Records contained in a dataset:

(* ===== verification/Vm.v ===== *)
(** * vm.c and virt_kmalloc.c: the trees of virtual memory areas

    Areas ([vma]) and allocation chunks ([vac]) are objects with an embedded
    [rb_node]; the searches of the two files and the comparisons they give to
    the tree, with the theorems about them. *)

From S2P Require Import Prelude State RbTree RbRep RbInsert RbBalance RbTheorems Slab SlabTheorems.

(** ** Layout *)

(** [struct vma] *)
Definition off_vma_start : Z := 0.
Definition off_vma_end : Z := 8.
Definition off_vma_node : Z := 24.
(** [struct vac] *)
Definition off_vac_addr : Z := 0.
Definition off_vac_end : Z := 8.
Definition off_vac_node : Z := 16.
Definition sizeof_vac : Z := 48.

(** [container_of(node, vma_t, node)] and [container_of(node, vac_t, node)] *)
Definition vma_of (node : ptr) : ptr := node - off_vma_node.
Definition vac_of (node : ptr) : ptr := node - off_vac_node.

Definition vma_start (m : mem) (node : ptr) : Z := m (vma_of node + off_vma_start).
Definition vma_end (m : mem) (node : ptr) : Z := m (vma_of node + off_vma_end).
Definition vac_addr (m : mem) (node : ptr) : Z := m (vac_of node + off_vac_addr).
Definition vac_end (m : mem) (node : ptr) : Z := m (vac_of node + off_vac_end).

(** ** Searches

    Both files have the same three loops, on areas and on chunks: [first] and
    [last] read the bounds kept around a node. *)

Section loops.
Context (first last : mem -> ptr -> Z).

==

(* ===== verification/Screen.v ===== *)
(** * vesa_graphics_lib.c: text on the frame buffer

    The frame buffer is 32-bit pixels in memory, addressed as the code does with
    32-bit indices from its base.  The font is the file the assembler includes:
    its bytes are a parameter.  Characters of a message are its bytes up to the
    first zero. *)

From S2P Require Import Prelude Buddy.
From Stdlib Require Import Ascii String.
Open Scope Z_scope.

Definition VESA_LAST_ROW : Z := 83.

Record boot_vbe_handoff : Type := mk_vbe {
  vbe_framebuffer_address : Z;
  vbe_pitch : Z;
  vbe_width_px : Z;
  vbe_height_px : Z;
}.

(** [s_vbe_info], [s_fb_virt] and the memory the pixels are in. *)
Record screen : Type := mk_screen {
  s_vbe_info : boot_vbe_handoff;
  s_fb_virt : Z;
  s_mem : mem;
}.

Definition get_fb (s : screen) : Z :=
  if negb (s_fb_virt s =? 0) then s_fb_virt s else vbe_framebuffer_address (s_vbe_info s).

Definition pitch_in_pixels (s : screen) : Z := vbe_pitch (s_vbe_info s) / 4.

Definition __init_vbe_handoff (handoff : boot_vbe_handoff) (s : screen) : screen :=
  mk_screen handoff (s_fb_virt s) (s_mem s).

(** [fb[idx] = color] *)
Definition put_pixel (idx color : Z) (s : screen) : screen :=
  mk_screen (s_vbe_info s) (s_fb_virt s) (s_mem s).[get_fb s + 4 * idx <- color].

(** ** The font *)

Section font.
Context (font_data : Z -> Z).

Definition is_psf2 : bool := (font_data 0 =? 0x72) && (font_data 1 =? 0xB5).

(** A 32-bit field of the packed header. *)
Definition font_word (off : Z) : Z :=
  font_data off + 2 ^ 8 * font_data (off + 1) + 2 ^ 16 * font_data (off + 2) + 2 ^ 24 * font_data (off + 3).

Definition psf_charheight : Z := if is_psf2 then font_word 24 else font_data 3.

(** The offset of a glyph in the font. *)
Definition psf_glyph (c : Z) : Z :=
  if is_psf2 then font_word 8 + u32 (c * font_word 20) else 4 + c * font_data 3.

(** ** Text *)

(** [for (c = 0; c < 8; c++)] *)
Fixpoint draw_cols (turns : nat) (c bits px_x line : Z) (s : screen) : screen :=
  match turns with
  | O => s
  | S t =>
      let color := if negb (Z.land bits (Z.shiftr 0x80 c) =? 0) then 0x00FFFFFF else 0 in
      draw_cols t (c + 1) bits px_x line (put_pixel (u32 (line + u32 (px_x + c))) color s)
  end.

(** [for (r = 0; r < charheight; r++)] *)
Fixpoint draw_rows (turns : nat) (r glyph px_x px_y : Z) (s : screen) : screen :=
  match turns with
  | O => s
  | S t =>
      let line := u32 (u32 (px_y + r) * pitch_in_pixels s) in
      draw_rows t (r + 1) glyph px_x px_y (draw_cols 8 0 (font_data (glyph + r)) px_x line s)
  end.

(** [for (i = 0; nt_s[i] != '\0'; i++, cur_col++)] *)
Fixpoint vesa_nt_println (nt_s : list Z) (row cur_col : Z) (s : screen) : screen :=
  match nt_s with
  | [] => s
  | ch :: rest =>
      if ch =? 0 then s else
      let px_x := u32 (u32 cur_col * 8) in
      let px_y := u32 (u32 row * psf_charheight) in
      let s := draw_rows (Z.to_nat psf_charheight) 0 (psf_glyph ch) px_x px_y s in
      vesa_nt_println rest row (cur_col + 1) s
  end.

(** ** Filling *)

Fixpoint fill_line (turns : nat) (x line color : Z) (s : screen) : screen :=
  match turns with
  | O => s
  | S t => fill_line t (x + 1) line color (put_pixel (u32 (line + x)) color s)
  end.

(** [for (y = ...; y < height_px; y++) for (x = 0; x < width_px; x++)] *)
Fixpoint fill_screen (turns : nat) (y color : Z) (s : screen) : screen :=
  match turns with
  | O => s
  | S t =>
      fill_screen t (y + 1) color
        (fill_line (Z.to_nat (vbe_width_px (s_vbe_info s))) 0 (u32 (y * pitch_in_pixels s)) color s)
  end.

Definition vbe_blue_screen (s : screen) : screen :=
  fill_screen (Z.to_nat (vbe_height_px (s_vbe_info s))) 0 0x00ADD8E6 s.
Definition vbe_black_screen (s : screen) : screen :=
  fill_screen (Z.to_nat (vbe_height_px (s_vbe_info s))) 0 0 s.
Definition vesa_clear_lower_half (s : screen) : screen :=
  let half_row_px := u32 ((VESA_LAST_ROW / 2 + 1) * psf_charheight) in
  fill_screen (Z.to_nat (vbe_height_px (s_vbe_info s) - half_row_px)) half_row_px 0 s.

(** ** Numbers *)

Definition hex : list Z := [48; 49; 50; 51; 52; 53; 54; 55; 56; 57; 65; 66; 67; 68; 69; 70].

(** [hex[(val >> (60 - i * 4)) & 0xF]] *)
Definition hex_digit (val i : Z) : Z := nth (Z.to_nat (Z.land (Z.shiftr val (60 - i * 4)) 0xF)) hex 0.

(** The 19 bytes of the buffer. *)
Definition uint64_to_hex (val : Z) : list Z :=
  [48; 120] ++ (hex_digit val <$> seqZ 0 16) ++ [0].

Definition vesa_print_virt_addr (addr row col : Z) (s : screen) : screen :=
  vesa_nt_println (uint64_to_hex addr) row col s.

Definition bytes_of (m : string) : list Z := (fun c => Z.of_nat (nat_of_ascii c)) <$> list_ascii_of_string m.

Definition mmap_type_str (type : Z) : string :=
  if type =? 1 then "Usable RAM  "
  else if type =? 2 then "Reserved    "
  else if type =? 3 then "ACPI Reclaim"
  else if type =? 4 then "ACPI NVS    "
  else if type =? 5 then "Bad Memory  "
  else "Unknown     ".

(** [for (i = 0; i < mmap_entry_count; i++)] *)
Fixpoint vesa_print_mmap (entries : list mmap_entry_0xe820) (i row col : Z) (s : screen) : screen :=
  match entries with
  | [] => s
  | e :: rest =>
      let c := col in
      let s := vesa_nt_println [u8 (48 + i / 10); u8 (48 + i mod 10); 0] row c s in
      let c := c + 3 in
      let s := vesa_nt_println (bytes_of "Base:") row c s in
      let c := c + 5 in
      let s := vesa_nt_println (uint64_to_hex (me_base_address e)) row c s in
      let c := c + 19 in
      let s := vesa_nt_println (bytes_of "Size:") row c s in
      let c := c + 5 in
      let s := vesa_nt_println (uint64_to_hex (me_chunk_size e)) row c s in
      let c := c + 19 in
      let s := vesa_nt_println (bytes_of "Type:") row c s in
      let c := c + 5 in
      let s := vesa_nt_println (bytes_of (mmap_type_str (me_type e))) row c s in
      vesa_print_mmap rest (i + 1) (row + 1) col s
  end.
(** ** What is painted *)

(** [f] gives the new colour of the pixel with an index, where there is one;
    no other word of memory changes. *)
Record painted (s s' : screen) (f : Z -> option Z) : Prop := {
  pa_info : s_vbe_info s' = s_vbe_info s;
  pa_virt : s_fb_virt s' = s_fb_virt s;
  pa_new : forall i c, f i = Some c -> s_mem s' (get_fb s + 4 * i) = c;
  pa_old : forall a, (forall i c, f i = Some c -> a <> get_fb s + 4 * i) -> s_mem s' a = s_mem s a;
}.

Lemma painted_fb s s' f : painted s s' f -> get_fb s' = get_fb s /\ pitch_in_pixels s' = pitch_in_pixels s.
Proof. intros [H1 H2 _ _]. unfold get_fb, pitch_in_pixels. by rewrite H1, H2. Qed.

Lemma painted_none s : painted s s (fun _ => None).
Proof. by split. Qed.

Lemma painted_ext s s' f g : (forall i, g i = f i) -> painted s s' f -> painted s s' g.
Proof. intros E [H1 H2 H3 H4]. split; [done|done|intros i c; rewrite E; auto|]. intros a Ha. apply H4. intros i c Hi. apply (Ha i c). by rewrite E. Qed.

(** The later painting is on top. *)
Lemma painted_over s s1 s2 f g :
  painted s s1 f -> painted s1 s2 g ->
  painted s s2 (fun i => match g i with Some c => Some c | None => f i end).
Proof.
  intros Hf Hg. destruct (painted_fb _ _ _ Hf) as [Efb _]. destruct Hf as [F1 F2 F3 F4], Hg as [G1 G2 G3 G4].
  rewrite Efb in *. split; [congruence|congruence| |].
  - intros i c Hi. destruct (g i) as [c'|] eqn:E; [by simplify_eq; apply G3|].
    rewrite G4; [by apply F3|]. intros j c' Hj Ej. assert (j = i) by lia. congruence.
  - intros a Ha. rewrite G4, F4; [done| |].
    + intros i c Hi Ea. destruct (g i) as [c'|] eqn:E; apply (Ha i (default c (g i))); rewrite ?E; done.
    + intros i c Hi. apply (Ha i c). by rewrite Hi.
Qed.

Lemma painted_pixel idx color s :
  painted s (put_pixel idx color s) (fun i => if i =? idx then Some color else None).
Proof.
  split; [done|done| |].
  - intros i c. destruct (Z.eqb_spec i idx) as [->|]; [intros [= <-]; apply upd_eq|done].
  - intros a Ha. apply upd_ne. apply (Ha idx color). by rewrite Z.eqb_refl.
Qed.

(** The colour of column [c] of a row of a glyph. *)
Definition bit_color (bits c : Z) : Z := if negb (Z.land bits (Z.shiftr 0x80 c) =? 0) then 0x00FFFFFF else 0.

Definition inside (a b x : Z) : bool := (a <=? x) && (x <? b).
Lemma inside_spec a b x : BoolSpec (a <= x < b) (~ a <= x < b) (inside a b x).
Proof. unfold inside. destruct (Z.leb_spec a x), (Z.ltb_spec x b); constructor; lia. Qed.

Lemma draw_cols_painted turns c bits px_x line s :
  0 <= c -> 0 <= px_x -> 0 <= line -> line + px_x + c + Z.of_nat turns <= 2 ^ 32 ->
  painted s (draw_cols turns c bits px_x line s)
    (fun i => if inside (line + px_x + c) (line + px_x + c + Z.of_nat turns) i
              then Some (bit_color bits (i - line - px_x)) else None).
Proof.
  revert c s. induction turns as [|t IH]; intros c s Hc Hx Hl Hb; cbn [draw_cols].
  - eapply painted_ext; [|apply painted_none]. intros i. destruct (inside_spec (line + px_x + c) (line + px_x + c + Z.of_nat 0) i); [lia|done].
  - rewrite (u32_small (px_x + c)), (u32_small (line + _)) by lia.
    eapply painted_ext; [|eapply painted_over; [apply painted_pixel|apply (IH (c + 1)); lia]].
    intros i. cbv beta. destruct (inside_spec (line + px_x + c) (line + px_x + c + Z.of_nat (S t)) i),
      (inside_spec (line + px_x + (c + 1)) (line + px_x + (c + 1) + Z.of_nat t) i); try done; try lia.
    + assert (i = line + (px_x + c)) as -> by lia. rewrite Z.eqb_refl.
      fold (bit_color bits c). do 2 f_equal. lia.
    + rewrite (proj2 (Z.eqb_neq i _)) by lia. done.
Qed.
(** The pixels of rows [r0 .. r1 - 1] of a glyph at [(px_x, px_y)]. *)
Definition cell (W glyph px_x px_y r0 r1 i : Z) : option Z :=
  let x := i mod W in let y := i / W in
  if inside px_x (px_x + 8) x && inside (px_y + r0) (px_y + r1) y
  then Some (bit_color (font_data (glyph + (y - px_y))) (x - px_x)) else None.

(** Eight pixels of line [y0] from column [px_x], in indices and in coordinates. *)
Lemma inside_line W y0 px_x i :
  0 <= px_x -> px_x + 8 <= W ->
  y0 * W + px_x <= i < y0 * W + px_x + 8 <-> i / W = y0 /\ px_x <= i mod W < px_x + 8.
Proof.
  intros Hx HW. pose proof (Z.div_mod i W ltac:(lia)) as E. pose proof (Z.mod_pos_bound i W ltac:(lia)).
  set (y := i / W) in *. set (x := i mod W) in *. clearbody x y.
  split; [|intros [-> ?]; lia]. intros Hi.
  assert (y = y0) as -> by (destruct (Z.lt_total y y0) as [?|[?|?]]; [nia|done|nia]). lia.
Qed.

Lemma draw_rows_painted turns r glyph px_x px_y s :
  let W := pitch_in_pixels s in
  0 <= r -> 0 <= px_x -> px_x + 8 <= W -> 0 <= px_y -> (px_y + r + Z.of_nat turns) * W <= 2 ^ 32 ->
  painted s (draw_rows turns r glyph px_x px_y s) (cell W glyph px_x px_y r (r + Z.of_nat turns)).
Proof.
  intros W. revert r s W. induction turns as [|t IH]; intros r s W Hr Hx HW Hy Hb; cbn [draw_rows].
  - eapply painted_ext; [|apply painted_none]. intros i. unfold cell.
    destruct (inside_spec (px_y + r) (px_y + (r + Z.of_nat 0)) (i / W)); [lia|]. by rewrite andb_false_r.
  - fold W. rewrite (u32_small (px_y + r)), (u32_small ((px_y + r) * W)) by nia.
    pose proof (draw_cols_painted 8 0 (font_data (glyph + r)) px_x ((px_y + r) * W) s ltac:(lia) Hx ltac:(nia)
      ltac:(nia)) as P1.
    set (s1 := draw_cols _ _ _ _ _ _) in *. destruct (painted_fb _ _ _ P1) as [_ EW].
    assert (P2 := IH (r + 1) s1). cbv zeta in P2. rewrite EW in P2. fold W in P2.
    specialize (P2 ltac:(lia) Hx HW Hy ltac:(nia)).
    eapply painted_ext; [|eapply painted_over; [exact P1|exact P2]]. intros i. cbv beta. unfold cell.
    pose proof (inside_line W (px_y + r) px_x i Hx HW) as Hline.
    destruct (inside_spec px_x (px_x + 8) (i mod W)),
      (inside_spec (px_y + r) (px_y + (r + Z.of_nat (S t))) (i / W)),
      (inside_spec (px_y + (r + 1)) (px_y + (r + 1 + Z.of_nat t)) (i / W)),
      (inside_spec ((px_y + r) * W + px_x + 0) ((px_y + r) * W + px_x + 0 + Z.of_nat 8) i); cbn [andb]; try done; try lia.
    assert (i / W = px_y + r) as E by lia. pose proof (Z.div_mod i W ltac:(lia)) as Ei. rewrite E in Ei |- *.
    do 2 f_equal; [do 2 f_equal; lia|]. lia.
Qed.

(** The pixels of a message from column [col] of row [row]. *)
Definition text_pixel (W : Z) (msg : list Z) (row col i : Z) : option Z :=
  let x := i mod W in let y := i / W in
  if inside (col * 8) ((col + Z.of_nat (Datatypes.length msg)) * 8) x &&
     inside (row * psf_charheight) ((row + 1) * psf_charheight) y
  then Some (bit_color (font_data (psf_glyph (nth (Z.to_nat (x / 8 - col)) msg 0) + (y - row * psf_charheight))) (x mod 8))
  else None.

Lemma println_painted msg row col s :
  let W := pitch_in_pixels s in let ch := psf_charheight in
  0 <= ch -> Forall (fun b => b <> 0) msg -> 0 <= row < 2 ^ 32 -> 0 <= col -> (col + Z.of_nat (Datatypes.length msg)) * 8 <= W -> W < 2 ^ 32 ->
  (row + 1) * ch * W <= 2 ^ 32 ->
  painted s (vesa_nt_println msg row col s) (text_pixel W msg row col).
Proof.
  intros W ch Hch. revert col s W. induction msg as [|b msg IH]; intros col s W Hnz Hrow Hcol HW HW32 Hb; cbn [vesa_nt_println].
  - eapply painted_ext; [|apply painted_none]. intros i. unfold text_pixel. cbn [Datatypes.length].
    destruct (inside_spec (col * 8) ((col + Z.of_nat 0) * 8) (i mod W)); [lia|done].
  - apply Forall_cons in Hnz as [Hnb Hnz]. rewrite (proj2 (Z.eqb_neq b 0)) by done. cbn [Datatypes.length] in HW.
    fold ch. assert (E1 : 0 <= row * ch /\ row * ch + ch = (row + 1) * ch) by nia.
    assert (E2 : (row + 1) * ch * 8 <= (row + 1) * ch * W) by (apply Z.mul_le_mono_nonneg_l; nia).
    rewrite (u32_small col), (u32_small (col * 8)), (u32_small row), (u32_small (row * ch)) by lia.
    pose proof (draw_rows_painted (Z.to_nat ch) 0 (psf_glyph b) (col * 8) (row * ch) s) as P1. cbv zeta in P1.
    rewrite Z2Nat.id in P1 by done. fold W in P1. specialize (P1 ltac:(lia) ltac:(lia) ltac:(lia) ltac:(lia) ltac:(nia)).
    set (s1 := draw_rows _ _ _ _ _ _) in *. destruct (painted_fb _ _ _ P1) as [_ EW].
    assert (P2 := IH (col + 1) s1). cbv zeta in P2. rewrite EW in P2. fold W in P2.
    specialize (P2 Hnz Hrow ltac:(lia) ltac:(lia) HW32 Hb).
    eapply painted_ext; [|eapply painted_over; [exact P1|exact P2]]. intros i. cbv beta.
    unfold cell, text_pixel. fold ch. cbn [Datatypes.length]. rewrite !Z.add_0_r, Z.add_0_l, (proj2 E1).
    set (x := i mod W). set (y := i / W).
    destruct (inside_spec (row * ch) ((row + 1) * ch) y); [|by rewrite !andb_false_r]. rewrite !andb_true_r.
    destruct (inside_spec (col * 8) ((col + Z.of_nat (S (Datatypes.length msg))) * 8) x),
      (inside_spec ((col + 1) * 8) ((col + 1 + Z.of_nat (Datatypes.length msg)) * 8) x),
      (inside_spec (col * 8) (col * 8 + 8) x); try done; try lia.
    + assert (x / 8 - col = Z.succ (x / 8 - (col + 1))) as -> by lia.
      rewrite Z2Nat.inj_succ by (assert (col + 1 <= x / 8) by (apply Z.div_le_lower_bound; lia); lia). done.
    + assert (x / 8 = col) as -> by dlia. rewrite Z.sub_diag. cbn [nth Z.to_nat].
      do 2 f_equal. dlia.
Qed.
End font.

• **PROMPT**
Retype the entries above exactly, but only from the line containing "by lia. done." through the line containing "pose proof (draw_cols_painted", both included.

• **YOUR RESPONSE**
    + rewrite (proj2 (Z.eqb_neq i _)) by lia. done.
Qed.
(** The pixels of rows [r0 .. r1 - 1] of a glyph at [(px_x, px_y)]. *)
Definition cell (W glyph px_x px_y r0 r1 i : Z) : option Z :=
  let x := i mod W in let y := i / W in
  if inside px_x (px_x + 8) x && inside (px_y + r0) (px_y + r1) y
  then Some (bit_color (font_data (glyph + (y - px_y))) (x - px_x)) else None.

(** Eight pixels of line [y0] from column [px_x], in indices and in coordinates. *)
Lemma inside_line W y0 px_x i :
  0 <= px_x -> px_x + 8 <= W ->
  y0 * W + px_x <= i < y0 * W + px_x + 8 <-> i / W = y0 /\ px_x <= i mod W < px_x + 8.
Proof.
  intros Hx HW. pose proof (Z.div_mod i W ltac:(lia)) as E. pose proof (Z.mod_pos_bound i W ltac:(lia)).
  set (y := i / W) in *. set (x := i mod W) in *. clearbody x y.
  split; [|intros [-> ?]; lia]. intros Hi.
  assert (y = y0) as -> by (destruct (Z.lt_total y y0) as [?|[?|?]]; [nia|done|nia]). lia.
Qed.

Lemma draw_rows_painted turns r glyph px_x px_y s :
  let W := pitch_in_pixels s in
  0 <= r -> 0 <= px_x -> px_x + 8 <= W -> 0 <= px_y -> (px_y + r + Z.of_nat turns) * W <= 2 ^ 32 ->
  painted s (draw_rows turns r glyph px_x px_y s) (cell W glyph px_x px_y r (r + Z.of_nat turns)).
Proof.
  intros W. revert r s W. induction turns as [|t IH]; intros r s W Hr Hx HW Hy Hb; cbn [draw_rows].
  - eapply painted_ext; [|apply painted_none]. intros i. unfold cell.
    destruct (inside_spec (px_y + r) (px_y + (r + Z.of_nat 0)) (i / W)); [lia|]. by rewrite andb_false_r.
  - fold W. rewrite (u32_small (px_y + r)), (u32_small ((px_y + r) * W)) by nia.
    pose proof (draw_cols_painted 8 0 (font_data (glyph + r)) px_x ((px_y + r) * W) s ltac:(lia) Hx ltac:(nia)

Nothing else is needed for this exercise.